_WORK TO COMPLETE_:
The answer must be every line of the records below that contains the word "Definition", copied out.

══ MATERIAL PROVIDED ══

(* ===== verification/Words.v ===== *)
(** * Lines and words: [str_trim] and [str_split] against lists

    The two functions of string.c work inside an array; here their results are
    compared with the same operations on the text the array holds. *)

From S2P Require Import Prelude CString.

(** ** Blanks *)

Fixpoint drop_blanks (s : list Z) : list Z :=
  match s with
  | [] => []
  | ch :: r => if is_space ch then drop_blanks r else s
  end.

(** The text without the blanks before and after it. *)
Definition trim (s : list Z) : list Z := rev (drop_blanks (rev (drop_blanks s))).

Definition blank (ch : Z) : Prop := is_space ch = true.

Definition starts_blank (s : list Z) : bool := match s with ch :: _ => is_space ch | [] => false end.

Lemma drop_blanks_split s : exists b, s = b ++ drop_blanks s /\ Forall blank b /\ starts_blank (drop_blanks s) = false.
Proof.
  induction s as [|ch s (b & E & Hb & Hs)]; [by exists []|]. cbn [drop_blanks]. destruct (is_space ch) eqn:Ech.
  - exists (ch :: b). rewrite E at 1. split_and!; [done|by constructor|done].
  - exists []. by split_and!.
Qed.

(** [trim] cuts blanks off both ends, and the text that is left ends with
    something else. *)
Lemma trim_split s : exists b m bl, s = b ++ m ++ bl /\ Forall blank b /\ Forall blank bl /\ trim s = m /\
  starts_blank m = false /\ (forall x, list.last m = Some x -> is_space x = false) /\ (m = [] -> bl = []).
Proof.
  destruct (drop_blanks_split s) as (b & E & Hb & Hs). destruct (drop_blanks_split (rev (drop_blanks s))) as (r & E2 & Hr & Hs2).
  assert (drop_blanks s = trim s ++ rev r) as E3.
  { unfold trim. rewrite <- rev_app_distr, <- E2. by rewrite rev_involutive. }
  exists b, (trim s), (rev r). rewrite <- E3. split_and!; [done|done| |done| | |].
  - apply list.Forall_forall. intros x Hx. apply (proj1 (list.Forall_forall _ _) Hr). apply list_elem_of_In. apply list_elem_of_In in Hx.
    by apply in_rev.
  - rewrite E3 in Hs. destruct (trim s) as [|x m]; [done|]. exact Hs.
  - intros x Hx. unfold trim in Hx. destruct (drop_blanks (rev (drop_blanks s))) as [|y d]; [done|].
    cbn [rev] in Hx. rewrite last_snoc in Hx. injection Hx as ->. exact Hs2.
  - intros E4. rewrite E4 in E3. cbn [app] in E3. rewrite E3 in Hs. destruct (rev r) as [|x r'] eqn:Er; [done|].
    assert (blank x) as Hx; [|cbn in Hs; unfold blank in Hx; by rewrite Hx in Hs].
    apply (proj1 (list.Forall_forall _ _) Hr). apply list_elem_of_In, in_rev. rewrite Er. by left.
Qed.

Lemma trim_nil_or s : trim s = [] \/ exists ch r, trim s = ch :: r /\ is_space ch = false.
Proof.
  destruct (trim_split s) as (b & m & bl & _ & _ & _ & -> & Hs & _). destruct m as [|ch r]; [by left|right]. by exists ch, r.
Qed.

(** ** str_trim *)

Lemma trim_end_blanks a start n k : (forall j, (n < j <= n + k)%nat -> exists x, a !! (start + j)%nat = Some x /\ blank x) ->
  (n = 0%nat \/ exists x, a !! (start + n)%nat = Some x /\ is_space x = false) -> trim_end a start (n + k) = Some n.
Proof.
  intros Hb Hn. induction k as [|k IH].
  - rewrite Nat.add_0_r. destruct n as [|n]; [done|]. destruct Hn as [?|(x & Hx & Hnb)]; [done|]. cbn [trim_end]. rewrite Hx. cbn. by rewrite Hnb.
  - rewrite Nat.add_succ_r. cbn [trim_end]. destruct (Hb (S (n + k)) ltac:(lia)) as (x & -> & Hx). cbn. rewrite Hx.
    apply IH. intros j Hj. apply Hb. lia.
Qed.

Lemma move_down_spec len : forall a start i, (0 < start)%nat -> (start + i + len <= length a)%nat ->
  exists a', move_down a start i len = Some a' /\ length a' = length a /\
    forall j, a' !! j = if decide (i <= j < i + len)%nat then a !! (start + j)%nat else a !! j.
Proof.
  induction len as [|len IH]; intros a start i Hs Hl; cbn [move_down].
  - exists a. split_and!; [done|done|]. intros j. by rewrite decide_False by lia.
  - destruct (lookup_lt_is_Some_2 a (start + i)) as [x Hx]; [lia|]. rewrite Hx. cbn [mbind option_bind].
    destruct (IH (<[i := x]> a) start (S i)) as (a' & E & Hl' & Hlk); [done|rewrite length_insert; lia|].
    exists a'. rewrite length_insert in Hl'. split_and!; [done|done|]. intros j. rewrite Hlk.
    destruct (decide (j = i)) as [->|Hne].
    + repeat case_decide; try lia. by rewrite list_lookup_insert_eq by lia.
    + repeat case_decide; try lia; by rewrite list_lookup_insert_ne by lia.
Qed.

Lemma holds_of_lookup a s : Forall (fun ch => ch <> 0) s -> (forall j, (j < length s)%nat -> a !! j = s !! j) ->
  a !! length s = Some 0 -> holds a s.
Proof.
  intros Hs Hj H0. exists (drop (S (length s)) a). split; [|done]. rewrite <- (take_drop_middle a _ 0 H0) at 1. f_equal.
  apply list_eq. intros j. destruct (decide (j < length s)%nat) as [Hlt|Hge].
  - by rewrite lookup_take_lt by done; apply Hj.
  - rewrite (lookup_ge_None_2 s) by lia. apply lookup_ge_None_2. rewrite length_take. lia.
Qed.

(** [str_trim] leaves the array holding the trimmed text. *)
Lemma str_trim_holds a s : holds a s -> exists a', str_trim a = Some a' /\ holds a' (trim s) /\ length a' = length a.
Proof.
  intros (t & -> & Hnz). destruct (trim_split s) as (b & m & bl & Es & Hb & Hbl & -> & Hsb & Hlast & Hbl0).
  set (a := s ++ 0 :: t). assert (a = b ++ m ++ bl ++ 0 :: t) as Ea by (unfold a; rewrite Es, <- !app_assoc; done).
  assert (Forall (fun ch => ch <> 0) m) as Hm by (rewrite Es in Hnz; apply Forall_app in Hnz as [_ Hnz]; by apply Forall_app in Hnz as [? _]).
  unfold str_trim. replace (scan is_space a) with (Some (length b)).
  2: { rewrite Ea. destruct m as [|x m]; [rewrite (Hbl0 eq_refl)|]; cbn [app]; symmetry; by apply scan_app. }
  cbn [mbind option_bind]. assert (drop (length b) a = (m ++ bl) ++ 0 :: t) as Ed by (rewrite Ea, drop_app_length, <- app_assoc; done).
  rewrite Ed, scan_strlen by (rewrite Es in Hnz; by apply Forall_app in Hnz as [_ ?]). cbn [mbind option_bind]. rewrite length_app.
  assert (match (length m + length bl)%nat with O => Some O | S e => S <$> trim_end a (length b) e end = Some (length m)) as ->.
  { destruct m as [|x m']; [by rewrite (Hbl0 eq_refl)|]. set (m := x :: m') in *. cbn [length Nat.add] in *. change (length m) with (S (length m')).
    cbn [Nat.add]. rewrite trim_end_blanks; [done| |].
    - intros j Hj. destruct (lookup_lt_is_Some_2 bl (j - S (length m'))) as [y Hy]; [lia|]. exists y. split.
      + rewrite Ea, lookup_app_r by lia. replace (length b + j - length b)%nat with j by lia.
        rewrite lookup_app_r by (cbn; lia). rewrite lookup_app_l by (cbn [m length]; lia). exact Hy.
      + by apply (proj1 (list.Forall_lookup _ _) Hbl _ _ Hy).
    - right. assert (exists y, list.last m = Some y) as [y Hy] by (apply last_is_Some; done). exists y. split; [|by apply Hlast].
      rewrite last_lookup in Hy. cbn [m length pred Nat.pred] in Hy. rewrite Ea, lookup_app_r by lia.
      replace (length b + length m' - length b)%nat with (length m') by lia. rewrite lookup_app_l by (cbn; lia). exact Hy. }
  cbn [mbind option_bind].
  assert (length m < length a)%nat as Hlt by (rewrite Ea, !length_app; cbn; lia).
  assert (exists a1, (if Nat.eqb (length b) 0 then Some a else move_down a (length b) 0 (length m)) = Some a1 /\ length a1 = length a /\
    forall j, (j < length m)%nat -> a1 !! j = m !! j) as (a1 & -> & Hl1 & Hj1).
  { destruct (Nat.eqb_spec (length b) 0) as [E0|E0].
    - exists a. split_and!; [done|done|]. intros j Hj. destruct b; [|done]. rewrite Ea. cbn [app]. by apply lookup_app_l.
    - destruct (move_down_spec (length m) a (length b) 0) as (a1 & E1 & Hl1 & Hlk); [lia|rewrite Ea, !length_app; lia|].
      exists a1. split_and!; [done|done|]. intros j Hj. rewrite Hlk, decide_True by lia. rewrite Ea, lookup_app_r by lia.
      replace (length b + j - length b)%nat with j by lia. by apply lookup_app_l. }
  cbn [mbind option_bind]. rewrite (proj2 (Nat.ltb_lt _ _)) by lia. eexists. split; [done|]. rewrite length_insert. split; [|done].
  apply holds_of_lookup; [done| |apply list_lookup_insert_eq; lia].
  intros j Hj. rewrite list_lookup_insert_ne by lia. by apply Hj1.
Qed.

(** ** str_split *)

(** A scan stops at the first character that fails the test, at the latest at a
    given one. *)
Lemma scan_stops p a z x : a !! z = Some x -> p x = false ->
  exists k y, scan p a = Some k /\ (k <= z)%nat /\ a !! k = Some y /\ p y = false.
Proof.
  revert z. induction a as [|ch a IH]; intros z Hz Hx; [done|]. cbn [scan]. destruct (p ch) eqn:Ech.
  - destruct z as [|z]; [injection Hz as ->; congruence|]. destruct (IH z Hz Hx) as (k & y & -> & Hk & Hy & Hpy).
    exists (S k), y. by split_and!; [|lia|..].
  - exists 0%nat, ch. by split_and!; [|lia|..].
Qed.

Lemma scan_from p a start z x : a !! z = Some x -> p x = false -> (start <= z)%nat ->
  exists k y, scan p (drop start a) = Some k /\ (start + k <= z)%nat /\ a !! (start + k)%nat = Some y /\ p y = false.
Proof.
  intros Hz Hx Hs. destruct (scan_stops p (drop start a) (z - start) x) as (k & y & E & Hk & Hy & Hpy); [|done|].
  - rewrite lookup_drop. by replace (start + (z - start))%nat with z by lia.
  - exists k, y. rewrite lookup_drop in Hy. by split_and!; [|lia|..].
Qed.

(** The loop ends and leaves what is before its position alone; the array keeps
    its terminator. *)
Lemma split_loop_ok delim max fuel : forall a cur count z, delim <> 0 -> a !! z = Some 0 -> (cur <= z)%nat -> (z - cur < fuel)%nat ->
  exists ts a', str_split_loop fuel a cur delim count max = Some (ts, a') /\ length a' = length a /\
    forall j, (j < cur)%nat -> a' !! j = a !! j.
Proof.
  induction fuel as [|fuel IH]; intros a cur count z Hd Hz Hc Hf; [lia|]. cbn [str_split_loop].
  destruct (lookup_lt_is_Some_2 a cur) as [ch0 H0]; [apply lookup_lt_Some in Hz; lia|]. rewrite H0. cbn [mbind option_bind].
  destruct ((ch0 =? 0) || negb (count <? max)); [by exists [], a|].
  destruct (scan_from (fun x => x =? delim) a cur z 0 Hz ltac:(by apply Z.eqb_neq) Hc) as (k & y & -> & Hk & Hy & Hyd).
  cbn [mbind option_bind]. rewrite Hy. cbn [mbind option_bind]. destruct (Z.eqb_spec y 0) as [->|Hy0]; [by exists [], a|].
  destruct (scan_from (fun x => negb (x =? 0) && negb (x =? delim)) a (cur + k) z 0 Hz ltac:(done) Hk) as (k2 & y2 & E2 & Hk2 & Hy2 & Hy2d).
  rewrite E2. cbn [mbind option_bind]. rewrite Hy2. cbn [mbind option_bind].
  assert (0 < k2)%nat as Hpos.
  { destruct k2; [|lia]. rewrite Nat.add_0_r, Hy in Hy2. injection Hy2 as <-. cbn in Hyd.
    rewrite (proj2 (Z.eqb_neq y 0) Hy0), Hyd in Hy2d. done. }
  destruct (Z.eqb_spec y2 0) as [->|Hy20].
  - destruct (IH a (cur + k + k2)%nat (count + 1) z Hd Hz Hk2 ltac:(lia)) as (ts & a' & -> & Hl & Hj).
    exists ((cur + k)%nat :: ts), a'. split_and!; [done|done|]. intros j Hlt. apply Hj. lia.
  - assert (cur + k + k2 < z)%nat as Hlt.
    { destruct (decide (cur + k + k2 = z)%nat) as [E|]; [|lia]. rewrite E, Hz in Hy2. by injection Hy2 as <-. }
    destruct (IH (<[(cur + k + k2)%nat := 0]> a) (S (cur + k + k2)) (count + 1) z) as (ts & a' & E & Hl & Hj);
      [done|by rewrite list_lookup_insert_ne by lia|lia|lia|].
    rewrite E. exists ((cur + k)%nat :: ts), a'. rewrite length_insert in Hl. split_and!; [done|done|].
    intros j Hjc. rewrite Hj by lia. by rewrite list_lookup_insert_ne by lia.
Qed.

═══

_OUTPUT BELOW_:
Definition trim (s : list Z) : list Z := rev (drop_blanks (rev (drop_blanks s))).
Definition blank (ch : Z) : Prop := is_space ch = true.
Definition starts_blank (s : list Z) : bool := match s with ch :: _ => is_space ch | [] => false end.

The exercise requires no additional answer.